Segment Start: GIVEN INFORMATION
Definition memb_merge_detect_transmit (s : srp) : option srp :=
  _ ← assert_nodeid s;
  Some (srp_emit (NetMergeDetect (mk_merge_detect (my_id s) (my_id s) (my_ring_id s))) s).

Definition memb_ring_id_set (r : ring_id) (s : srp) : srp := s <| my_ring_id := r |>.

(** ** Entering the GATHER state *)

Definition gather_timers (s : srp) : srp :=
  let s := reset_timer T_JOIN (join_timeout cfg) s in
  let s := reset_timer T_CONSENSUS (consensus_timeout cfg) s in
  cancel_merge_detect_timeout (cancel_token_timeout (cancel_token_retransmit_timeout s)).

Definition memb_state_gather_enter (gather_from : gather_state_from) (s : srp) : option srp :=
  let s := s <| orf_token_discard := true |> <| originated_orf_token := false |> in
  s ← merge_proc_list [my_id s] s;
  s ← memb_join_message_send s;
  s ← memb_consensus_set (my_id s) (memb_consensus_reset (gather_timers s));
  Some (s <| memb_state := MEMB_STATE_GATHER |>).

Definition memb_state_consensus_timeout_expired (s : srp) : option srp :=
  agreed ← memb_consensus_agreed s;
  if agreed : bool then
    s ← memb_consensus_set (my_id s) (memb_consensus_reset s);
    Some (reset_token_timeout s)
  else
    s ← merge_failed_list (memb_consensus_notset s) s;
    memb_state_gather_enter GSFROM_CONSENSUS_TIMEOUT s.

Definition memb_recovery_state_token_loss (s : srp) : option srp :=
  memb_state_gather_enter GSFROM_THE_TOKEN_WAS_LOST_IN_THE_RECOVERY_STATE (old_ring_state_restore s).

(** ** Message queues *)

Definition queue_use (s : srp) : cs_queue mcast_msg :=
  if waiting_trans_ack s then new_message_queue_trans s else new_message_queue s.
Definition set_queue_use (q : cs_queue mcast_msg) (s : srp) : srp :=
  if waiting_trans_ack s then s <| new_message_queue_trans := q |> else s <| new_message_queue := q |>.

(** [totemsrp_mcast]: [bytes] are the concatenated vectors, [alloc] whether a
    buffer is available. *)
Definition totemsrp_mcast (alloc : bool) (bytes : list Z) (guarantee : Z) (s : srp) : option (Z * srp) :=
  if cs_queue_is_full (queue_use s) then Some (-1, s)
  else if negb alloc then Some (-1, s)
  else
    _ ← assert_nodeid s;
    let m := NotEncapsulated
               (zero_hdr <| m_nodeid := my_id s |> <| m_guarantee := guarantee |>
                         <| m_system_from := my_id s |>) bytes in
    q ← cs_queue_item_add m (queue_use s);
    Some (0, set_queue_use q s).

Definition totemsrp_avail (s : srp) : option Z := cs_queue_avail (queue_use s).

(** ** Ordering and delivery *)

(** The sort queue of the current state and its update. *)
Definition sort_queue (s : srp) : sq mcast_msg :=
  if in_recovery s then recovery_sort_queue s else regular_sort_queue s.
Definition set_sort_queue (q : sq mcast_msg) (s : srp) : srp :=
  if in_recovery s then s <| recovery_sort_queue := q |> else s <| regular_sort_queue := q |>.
Segment End: GIVEN INFORMATION
Segment Start: GIVEN INFORMATION
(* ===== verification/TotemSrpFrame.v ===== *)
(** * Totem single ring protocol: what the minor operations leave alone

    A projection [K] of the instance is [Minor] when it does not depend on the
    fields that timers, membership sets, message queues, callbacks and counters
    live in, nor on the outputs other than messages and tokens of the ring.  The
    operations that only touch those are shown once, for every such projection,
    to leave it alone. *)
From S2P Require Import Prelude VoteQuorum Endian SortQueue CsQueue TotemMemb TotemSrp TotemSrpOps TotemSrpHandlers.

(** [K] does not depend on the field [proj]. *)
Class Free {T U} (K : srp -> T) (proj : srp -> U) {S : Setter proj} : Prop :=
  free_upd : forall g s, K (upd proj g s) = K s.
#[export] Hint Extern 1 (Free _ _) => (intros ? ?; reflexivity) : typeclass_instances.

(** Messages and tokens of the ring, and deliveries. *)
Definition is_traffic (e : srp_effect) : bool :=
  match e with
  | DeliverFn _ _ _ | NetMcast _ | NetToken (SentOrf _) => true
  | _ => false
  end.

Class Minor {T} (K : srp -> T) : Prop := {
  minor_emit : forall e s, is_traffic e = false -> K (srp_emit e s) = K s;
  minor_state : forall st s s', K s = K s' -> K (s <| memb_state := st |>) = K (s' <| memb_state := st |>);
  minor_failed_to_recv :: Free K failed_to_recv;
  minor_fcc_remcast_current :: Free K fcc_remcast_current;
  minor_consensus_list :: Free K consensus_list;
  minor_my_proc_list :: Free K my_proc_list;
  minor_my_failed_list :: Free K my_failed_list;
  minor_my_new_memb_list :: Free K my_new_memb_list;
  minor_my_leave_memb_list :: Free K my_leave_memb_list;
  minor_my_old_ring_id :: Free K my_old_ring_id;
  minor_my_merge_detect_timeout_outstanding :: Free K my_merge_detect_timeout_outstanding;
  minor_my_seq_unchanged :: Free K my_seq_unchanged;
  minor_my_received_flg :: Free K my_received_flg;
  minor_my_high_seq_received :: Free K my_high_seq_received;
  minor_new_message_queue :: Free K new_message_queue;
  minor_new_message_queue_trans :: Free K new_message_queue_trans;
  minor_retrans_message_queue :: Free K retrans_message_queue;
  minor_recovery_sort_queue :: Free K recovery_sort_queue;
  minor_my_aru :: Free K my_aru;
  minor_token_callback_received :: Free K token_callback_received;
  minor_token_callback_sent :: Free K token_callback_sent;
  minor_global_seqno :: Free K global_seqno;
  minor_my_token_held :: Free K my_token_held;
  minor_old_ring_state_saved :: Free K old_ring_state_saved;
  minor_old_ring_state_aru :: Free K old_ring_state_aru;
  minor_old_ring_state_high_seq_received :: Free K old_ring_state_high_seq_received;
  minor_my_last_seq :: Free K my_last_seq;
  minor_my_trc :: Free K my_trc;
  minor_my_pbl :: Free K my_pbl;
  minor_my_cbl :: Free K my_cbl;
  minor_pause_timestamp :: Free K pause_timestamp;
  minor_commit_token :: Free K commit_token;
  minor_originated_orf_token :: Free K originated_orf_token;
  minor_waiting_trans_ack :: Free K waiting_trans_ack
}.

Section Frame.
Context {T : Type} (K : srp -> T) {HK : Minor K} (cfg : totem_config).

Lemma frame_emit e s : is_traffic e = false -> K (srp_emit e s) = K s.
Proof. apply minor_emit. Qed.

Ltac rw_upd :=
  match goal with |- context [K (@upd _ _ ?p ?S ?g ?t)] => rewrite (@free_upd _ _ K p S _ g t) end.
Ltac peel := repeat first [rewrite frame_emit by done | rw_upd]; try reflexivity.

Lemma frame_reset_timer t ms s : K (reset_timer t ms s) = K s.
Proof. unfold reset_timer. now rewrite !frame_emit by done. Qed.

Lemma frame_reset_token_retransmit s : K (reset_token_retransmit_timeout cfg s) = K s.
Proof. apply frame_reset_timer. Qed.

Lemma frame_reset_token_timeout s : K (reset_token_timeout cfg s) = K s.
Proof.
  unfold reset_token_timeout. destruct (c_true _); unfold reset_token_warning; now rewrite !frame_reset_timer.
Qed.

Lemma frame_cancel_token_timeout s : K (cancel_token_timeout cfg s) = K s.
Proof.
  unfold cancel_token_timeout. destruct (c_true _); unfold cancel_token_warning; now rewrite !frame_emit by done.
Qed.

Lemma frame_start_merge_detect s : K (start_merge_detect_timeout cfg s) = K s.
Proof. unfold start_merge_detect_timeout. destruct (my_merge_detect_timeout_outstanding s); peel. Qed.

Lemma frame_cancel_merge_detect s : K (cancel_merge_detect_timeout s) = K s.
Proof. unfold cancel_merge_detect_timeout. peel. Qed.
Segment End: GIVEN INFORMATION
Segment Start: GIVEN INFORMATION
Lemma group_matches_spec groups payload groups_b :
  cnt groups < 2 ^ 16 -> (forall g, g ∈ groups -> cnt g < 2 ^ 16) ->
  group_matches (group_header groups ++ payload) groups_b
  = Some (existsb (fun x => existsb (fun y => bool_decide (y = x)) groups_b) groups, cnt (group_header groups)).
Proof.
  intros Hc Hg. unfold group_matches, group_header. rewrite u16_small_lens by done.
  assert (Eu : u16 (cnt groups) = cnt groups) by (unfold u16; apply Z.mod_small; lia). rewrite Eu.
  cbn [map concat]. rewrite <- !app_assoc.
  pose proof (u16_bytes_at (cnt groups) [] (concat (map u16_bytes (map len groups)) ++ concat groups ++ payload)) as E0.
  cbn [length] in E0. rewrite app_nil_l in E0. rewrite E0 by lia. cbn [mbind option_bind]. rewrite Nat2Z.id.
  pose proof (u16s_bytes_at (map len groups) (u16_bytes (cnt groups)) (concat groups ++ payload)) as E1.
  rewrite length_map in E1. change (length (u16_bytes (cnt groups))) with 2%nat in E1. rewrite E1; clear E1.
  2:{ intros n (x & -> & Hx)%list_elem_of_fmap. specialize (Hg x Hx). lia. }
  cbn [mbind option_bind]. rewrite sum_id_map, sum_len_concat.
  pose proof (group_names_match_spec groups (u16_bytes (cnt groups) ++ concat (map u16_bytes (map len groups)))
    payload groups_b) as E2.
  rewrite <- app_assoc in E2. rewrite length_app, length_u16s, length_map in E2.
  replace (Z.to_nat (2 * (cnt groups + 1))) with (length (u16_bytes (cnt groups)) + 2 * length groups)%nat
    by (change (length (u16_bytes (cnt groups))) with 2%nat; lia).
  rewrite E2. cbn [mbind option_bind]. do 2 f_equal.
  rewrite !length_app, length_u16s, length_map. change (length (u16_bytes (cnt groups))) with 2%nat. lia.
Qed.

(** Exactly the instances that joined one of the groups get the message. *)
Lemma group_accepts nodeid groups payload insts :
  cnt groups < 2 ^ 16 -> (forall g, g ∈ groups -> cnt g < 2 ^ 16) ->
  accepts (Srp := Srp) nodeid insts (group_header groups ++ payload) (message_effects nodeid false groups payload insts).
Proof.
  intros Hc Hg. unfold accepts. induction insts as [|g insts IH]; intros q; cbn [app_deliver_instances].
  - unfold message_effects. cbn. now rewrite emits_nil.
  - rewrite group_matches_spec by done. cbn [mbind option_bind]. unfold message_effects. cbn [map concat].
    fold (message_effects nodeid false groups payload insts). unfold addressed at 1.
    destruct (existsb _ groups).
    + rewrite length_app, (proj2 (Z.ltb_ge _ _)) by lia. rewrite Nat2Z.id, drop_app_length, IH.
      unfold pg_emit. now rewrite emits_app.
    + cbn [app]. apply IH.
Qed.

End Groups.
Segment End: GIVEN INFORMATION
TASK DESCRIPTION — Write out, from the lines above, only those from the line with "Definition memb_merge_detect_transmit (s" to the line with "let s := reset_timer T_JOIN", exactly as given, including the first and the last.

WRITTEN SOLUTION —
Definition memb_merge_detect_transmit (s : srp) : option srp :=
  _ ← assert_nodeid s;
  Some (srp_emit (NetMergeDetect (mk_merge_detect (my_id s) (my_id s) (my_ring_id s))) s).

Definition memb_ring_id_set (r : ring_id) (s : srp) : srp := s <| my_ring_id := r |>.

(** ** Entering the GATHER state *)

Definition gather_timers (s : srp) : srp :=
  let s := reset_timer T_JOIN (join_timeout cfg) s in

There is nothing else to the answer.